Why Writing Matters…

Writing Matters focuses appropriate and necessary attention on the sentence.  Students learn to understand and write sentences of increasing sophistication and complexity:

Applied Grammar:  Terminology (both parts of speech and sentence parts) is a vocabulary useful for developing student writing.  Identification of words and groups of words in a sentence is merely a stepping stone to student creation of good sentences with a variety of expanders and structures.  Writing Matters focuses not on grammar but on the development of good sentences through grammar.

The Way Words, Phrases, & Clauses Relate to Each Other:  While  Writing Matters does ask instructors and their students to identify words and groups of words, the focus is on the relationships those words and groups of words have with each other rather than labeling by structure.  For example, adverbs are identified not by whether they end in suffix –ly but instead by the relationship they have with verbs (as well as adjectives and other adverbs) in the sentence.

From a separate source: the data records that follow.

(** C7, as amended.  The copy handler never adds an error notification.  When
    the write is granted the clipboard receives the text and the confirmation
    is added; when the host denies the write the confirmation is added all
    the same and the clipboard is unchanged; when the host has no clipboard
    object the handler throws before any notification and changes nothing. *)
Theorem copy_notifications (h : clipboard_host) (s : State) :
  let text := to_string (js_or (fullReport s) (VStr "")) in
  let s' := exec (copy_onClick h) s in
  match h with
  | ClipboardGranted =>
      fst (copy_onClick h s) = inr tt /\
      toasts s' = (toasts s ++ [copied_toast])%list /\
      clipboard s' = Some text
  | ClipboardDenied =>
      fst (copy_onClick h s) = inr tt /\
      toasts s' = (toasts s ++ [copied_toast])%list /\
      clipboard s' = clipboard s
  | ClipboardMissing =>
      (exists e, fst (copy_onClick h s) = inl e) /\ s' = s
  end /\
  variant copied_toast = None /\
  (forall t, In t (toasts s') -> In t (toasts s) \/ t = copied_toast).
Proof.
  intros text s'. subst text s'. destruct s as [a b c d e f g h' i j k l].
  destruct h; unfold exec, copy_onClick, bind; cbn [writeText update ret throw fst snd fullReport].
  - split; [repeat split|]. split; [reflexivity|].
    cbn [toast update snd toasts with_toasts]. intros t Ht.
    apply in_app_or in Ht. destruct Ht as [Ht | [Ht | []]]; [left; exact Ht | right; symmetry; exact Ht].
  - split; [repeat split|]. split; [reflexivity|].
    cbn [toast update snd toasts with_toasts]. intros t Ht.
    apply in_app_or in Ht. destruct Ht as [Ht | [Ht | []]]; [left; exact Ht | right; symmetry; exact Ht].
  - split; [split; [eexists; reflexivity | reflexivity]|]. split; [reflexivity|].
    intros t Ht. left. exact Ht.
Qed.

The Link Between Sentence Syntax and Comprehension:  For decades, educators have valued the relationship between vocabulary and reading comprehension.  In recent years an increasing focus on sentence syntax and its connection to reading comprehension has validated student understanding of relationships between words (parts of speech instruction) and relationships between phrases and clauses (sentence parts instruction).  In other words the development of an understanding of syntax, brought about through the Writing Matters approach, builds not only sentence writing skills but also sentence comprehension.

Common-Core Alignment:  The language standards of the C.C.S.S. specifically address both parts of speech and sentence parts.  Additionally, they discuss the development of good sentence skills.  States that are developing standards outside the C.C.S.S. are relying on similar parameters. Writing Matters cross references each introduced concept with the Common Core so that instructors can recognize which concepts are important and relevant at which grade levels.

An Approach Rather Than A Method:  Writing Matters is concept-based.  Instructors are armed with effective elements of a lesson and the content necessary to flesh out that structure for students at a wide variety of grade and skill levels.  While an appendix to the book does include a sequence of skills by grade level, instructors are empowered to synchronize the Writing Matters approach with content from other areas of the curriculum.  Additionally, they are encouraged to modify, shorten, or lengthen particular concepts in order to adapt the approach to specific students or groups of students.


2 thoughts on “Why Writing Matters…

  1. William Van Cleave says:

    This is really interesting information on writing, and I’d love to know more about your thoughts on handwriting and such.